Excerpted data Start Marker

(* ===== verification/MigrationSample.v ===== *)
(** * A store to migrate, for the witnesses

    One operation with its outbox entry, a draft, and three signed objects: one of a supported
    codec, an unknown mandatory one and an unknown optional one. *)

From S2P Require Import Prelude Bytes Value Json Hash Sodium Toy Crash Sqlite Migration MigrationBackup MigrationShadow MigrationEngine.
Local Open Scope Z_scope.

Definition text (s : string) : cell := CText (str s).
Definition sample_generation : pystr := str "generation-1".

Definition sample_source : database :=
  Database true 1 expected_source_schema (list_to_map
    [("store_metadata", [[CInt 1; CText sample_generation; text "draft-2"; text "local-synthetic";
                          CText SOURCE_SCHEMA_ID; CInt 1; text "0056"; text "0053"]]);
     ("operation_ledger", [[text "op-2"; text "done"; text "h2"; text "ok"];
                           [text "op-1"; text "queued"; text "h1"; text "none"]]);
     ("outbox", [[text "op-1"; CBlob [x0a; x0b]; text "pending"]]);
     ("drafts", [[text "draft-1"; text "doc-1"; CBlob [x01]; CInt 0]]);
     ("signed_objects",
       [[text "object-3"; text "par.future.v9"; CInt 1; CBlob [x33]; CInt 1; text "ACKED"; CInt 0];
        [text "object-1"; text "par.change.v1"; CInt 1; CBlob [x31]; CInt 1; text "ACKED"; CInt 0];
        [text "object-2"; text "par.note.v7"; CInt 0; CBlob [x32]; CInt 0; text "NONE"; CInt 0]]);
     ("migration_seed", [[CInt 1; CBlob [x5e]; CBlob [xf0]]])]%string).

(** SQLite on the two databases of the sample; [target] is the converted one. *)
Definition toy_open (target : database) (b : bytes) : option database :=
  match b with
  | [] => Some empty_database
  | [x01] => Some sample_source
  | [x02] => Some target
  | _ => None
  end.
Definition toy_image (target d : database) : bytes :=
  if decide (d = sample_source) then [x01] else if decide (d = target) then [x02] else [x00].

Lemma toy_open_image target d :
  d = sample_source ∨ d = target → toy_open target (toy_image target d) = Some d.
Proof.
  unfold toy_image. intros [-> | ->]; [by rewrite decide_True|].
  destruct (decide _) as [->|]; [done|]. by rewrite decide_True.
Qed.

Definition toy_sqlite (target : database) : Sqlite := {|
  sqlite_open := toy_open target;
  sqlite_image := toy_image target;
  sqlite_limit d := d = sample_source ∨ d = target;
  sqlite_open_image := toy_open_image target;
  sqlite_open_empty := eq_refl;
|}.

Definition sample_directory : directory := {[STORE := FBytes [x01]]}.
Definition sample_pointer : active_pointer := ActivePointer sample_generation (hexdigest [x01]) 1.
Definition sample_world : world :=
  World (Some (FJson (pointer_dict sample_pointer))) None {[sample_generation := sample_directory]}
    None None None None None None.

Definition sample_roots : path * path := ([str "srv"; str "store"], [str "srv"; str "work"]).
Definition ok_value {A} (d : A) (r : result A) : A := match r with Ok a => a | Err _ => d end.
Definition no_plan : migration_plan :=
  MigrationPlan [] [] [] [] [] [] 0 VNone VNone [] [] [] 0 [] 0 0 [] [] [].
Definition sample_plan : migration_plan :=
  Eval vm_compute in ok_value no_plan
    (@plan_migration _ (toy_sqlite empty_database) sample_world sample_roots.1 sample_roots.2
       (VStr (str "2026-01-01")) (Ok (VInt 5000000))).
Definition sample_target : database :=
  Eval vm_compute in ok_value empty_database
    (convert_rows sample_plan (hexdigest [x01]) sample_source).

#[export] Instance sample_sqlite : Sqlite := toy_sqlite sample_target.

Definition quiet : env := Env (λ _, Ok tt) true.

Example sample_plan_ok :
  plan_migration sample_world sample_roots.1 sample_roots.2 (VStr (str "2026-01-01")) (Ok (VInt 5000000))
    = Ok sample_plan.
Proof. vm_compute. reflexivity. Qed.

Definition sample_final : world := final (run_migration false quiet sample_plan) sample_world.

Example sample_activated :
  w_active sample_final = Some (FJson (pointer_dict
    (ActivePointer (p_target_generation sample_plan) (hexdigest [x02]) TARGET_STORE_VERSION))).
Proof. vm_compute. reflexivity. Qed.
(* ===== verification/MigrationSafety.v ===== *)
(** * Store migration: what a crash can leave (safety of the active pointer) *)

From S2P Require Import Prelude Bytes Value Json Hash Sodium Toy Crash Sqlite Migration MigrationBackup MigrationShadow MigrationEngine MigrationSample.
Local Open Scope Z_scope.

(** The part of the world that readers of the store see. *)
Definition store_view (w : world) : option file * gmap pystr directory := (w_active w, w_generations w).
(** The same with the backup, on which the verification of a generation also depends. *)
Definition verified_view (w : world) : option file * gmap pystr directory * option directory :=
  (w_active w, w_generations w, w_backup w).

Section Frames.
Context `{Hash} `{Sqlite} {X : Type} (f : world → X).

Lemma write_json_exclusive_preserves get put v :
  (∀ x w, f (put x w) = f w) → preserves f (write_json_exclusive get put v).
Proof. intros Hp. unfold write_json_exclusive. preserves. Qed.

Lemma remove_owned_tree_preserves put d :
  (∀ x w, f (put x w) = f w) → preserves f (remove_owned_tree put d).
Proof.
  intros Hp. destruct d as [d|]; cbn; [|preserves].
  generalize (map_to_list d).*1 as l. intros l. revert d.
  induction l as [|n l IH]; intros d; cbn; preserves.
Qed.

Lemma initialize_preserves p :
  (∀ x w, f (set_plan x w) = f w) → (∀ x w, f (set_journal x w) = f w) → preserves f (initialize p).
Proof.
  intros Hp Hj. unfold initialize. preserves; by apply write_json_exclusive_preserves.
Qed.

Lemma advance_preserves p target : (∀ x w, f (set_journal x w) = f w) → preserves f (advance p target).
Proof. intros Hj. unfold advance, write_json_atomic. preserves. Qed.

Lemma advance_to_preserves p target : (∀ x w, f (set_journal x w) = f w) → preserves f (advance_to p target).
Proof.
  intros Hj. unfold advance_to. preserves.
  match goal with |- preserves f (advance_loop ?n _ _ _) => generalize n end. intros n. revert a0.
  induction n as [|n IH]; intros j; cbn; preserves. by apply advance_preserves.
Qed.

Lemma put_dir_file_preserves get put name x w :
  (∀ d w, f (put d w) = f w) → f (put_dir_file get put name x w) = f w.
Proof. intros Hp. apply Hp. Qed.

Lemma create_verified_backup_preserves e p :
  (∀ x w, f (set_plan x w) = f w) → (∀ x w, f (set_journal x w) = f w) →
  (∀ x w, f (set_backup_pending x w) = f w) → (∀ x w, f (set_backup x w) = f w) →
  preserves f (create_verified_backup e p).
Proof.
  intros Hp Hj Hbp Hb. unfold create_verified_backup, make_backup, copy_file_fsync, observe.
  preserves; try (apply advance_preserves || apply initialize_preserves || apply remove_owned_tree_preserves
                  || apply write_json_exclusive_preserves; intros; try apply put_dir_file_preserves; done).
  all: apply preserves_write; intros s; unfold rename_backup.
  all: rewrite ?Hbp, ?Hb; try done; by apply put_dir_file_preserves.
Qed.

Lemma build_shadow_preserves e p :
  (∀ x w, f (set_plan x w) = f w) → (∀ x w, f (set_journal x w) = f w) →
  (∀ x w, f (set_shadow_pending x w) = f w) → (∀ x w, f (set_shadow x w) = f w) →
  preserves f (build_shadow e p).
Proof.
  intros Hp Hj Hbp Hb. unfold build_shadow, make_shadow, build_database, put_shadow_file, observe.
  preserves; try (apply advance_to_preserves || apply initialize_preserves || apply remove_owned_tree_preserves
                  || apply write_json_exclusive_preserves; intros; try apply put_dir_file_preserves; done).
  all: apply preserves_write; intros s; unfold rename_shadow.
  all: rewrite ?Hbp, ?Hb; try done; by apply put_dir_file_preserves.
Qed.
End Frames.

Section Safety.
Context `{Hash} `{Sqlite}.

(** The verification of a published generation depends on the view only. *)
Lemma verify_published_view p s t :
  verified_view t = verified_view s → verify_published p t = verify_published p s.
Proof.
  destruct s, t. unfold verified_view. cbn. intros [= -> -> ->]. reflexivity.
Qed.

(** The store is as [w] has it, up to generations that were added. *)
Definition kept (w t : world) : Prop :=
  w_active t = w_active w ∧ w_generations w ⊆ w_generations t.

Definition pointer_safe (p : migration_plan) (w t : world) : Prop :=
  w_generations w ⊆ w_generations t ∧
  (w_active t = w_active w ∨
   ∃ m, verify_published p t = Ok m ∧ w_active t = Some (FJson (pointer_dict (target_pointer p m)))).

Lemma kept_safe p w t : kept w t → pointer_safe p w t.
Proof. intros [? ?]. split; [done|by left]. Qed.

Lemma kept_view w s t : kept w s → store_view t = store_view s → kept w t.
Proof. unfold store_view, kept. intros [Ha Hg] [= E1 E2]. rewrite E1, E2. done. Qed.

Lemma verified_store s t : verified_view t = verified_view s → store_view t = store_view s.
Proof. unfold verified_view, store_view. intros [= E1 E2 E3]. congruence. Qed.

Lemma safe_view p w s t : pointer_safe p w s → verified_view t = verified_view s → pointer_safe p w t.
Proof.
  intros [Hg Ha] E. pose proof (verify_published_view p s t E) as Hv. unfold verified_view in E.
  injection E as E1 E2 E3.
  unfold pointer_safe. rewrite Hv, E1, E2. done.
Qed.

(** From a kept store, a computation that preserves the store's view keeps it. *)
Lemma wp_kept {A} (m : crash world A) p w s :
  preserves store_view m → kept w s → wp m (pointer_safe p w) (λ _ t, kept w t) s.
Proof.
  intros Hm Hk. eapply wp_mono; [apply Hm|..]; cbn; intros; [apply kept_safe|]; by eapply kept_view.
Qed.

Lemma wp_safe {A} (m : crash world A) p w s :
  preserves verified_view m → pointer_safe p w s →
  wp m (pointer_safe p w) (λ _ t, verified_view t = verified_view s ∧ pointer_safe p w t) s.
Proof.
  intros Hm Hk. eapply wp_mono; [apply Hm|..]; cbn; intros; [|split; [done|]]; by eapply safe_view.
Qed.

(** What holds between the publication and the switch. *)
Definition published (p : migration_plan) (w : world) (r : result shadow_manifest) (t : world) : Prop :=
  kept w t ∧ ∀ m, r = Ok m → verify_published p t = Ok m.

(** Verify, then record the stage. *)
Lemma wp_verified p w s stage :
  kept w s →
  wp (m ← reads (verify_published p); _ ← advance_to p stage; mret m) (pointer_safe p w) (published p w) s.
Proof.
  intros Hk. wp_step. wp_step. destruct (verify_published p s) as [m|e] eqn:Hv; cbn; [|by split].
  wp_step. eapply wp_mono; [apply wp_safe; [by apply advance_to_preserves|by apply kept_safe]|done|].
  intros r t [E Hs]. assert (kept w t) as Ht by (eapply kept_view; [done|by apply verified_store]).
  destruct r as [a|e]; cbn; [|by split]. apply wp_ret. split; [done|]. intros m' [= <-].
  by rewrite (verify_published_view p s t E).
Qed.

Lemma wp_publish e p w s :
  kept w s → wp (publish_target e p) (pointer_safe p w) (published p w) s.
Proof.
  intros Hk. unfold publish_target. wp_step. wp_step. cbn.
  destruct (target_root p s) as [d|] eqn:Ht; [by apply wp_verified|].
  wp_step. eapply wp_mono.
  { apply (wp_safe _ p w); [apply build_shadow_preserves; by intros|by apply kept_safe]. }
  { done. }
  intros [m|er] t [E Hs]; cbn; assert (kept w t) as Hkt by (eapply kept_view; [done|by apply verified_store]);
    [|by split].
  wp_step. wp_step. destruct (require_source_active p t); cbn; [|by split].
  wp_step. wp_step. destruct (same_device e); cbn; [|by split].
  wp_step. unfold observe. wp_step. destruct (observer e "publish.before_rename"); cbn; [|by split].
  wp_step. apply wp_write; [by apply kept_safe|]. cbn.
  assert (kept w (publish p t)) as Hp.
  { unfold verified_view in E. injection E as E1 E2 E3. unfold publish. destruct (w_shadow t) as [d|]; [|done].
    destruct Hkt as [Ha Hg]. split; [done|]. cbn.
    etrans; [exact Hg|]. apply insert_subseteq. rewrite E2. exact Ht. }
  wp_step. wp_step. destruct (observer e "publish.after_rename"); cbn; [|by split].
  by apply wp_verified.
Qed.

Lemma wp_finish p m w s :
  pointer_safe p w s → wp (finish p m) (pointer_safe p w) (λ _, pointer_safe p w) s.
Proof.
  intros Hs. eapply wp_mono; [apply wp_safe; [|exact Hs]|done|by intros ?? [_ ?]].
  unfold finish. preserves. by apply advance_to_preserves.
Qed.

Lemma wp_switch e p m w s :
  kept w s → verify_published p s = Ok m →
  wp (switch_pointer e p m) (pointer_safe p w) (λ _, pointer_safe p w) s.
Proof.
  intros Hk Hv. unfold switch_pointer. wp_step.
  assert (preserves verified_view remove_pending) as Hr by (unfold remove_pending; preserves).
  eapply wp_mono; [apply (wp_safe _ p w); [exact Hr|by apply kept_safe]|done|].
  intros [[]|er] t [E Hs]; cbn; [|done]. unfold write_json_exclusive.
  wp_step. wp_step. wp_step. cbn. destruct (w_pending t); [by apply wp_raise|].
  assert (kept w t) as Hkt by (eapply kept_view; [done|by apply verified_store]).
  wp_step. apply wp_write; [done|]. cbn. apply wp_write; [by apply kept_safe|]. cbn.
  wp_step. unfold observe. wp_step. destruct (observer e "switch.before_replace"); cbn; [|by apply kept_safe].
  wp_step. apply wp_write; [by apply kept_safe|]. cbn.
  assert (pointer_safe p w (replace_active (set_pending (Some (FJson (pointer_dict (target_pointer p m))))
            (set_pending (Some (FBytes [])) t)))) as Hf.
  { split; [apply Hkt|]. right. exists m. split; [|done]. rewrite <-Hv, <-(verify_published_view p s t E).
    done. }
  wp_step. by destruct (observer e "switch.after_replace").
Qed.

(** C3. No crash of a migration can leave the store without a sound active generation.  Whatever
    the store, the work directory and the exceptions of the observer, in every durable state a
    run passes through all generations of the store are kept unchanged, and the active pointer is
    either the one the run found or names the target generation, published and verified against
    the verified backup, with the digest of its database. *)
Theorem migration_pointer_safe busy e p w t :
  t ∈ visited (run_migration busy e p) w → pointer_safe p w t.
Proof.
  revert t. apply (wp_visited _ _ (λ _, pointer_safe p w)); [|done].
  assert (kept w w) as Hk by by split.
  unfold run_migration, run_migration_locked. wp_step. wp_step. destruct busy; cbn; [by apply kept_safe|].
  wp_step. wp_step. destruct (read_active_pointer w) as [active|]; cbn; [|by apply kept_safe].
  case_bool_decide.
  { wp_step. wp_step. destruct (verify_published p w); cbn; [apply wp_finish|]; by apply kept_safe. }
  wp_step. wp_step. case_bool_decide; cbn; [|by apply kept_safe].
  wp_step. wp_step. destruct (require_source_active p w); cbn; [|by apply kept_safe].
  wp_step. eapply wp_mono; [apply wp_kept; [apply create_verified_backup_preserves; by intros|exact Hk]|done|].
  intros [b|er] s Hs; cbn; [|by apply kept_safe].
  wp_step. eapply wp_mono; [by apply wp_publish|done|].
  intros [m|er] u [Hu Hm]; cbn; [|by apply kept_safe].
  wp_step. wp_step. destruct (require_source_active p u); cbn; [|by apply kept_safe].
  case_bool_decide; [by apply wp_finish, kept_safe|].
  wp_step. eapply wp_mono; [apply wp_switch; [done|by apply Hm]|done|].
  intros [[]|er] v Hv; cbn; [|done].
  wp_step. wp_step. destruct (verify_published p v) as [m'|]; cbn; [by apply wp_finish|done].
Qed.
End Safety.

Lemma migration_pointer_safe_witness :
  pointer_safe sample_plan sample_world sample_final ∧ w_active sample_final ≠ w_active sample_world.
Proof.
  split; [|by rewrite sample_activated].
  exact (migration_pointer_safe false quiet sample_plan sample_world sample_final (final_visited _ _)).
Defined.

Excerpted data End Marker

## [The problem]
From the listing above, return the lines starting at the one with "(w_active w, w_generations w, w_backup w)." and ending at the one with "Proof. intros Hp. unfold", both kept, exactly as they appear and nothing more.

## [Reply to the exercise]
  (w_active w, w_generations w, w_backup w).

Section Frames.
Context `{Hash} `{Sqlite} {X : Type} (f : world → X).

Lemma write_json_exclusive_preserves get put v :
  (∀ x w, f (put x w) = f w) → preserves f (write_json_exclusive get put v).
Proof. intros Hp. unfold write_json_exclusive. preserves. Qed.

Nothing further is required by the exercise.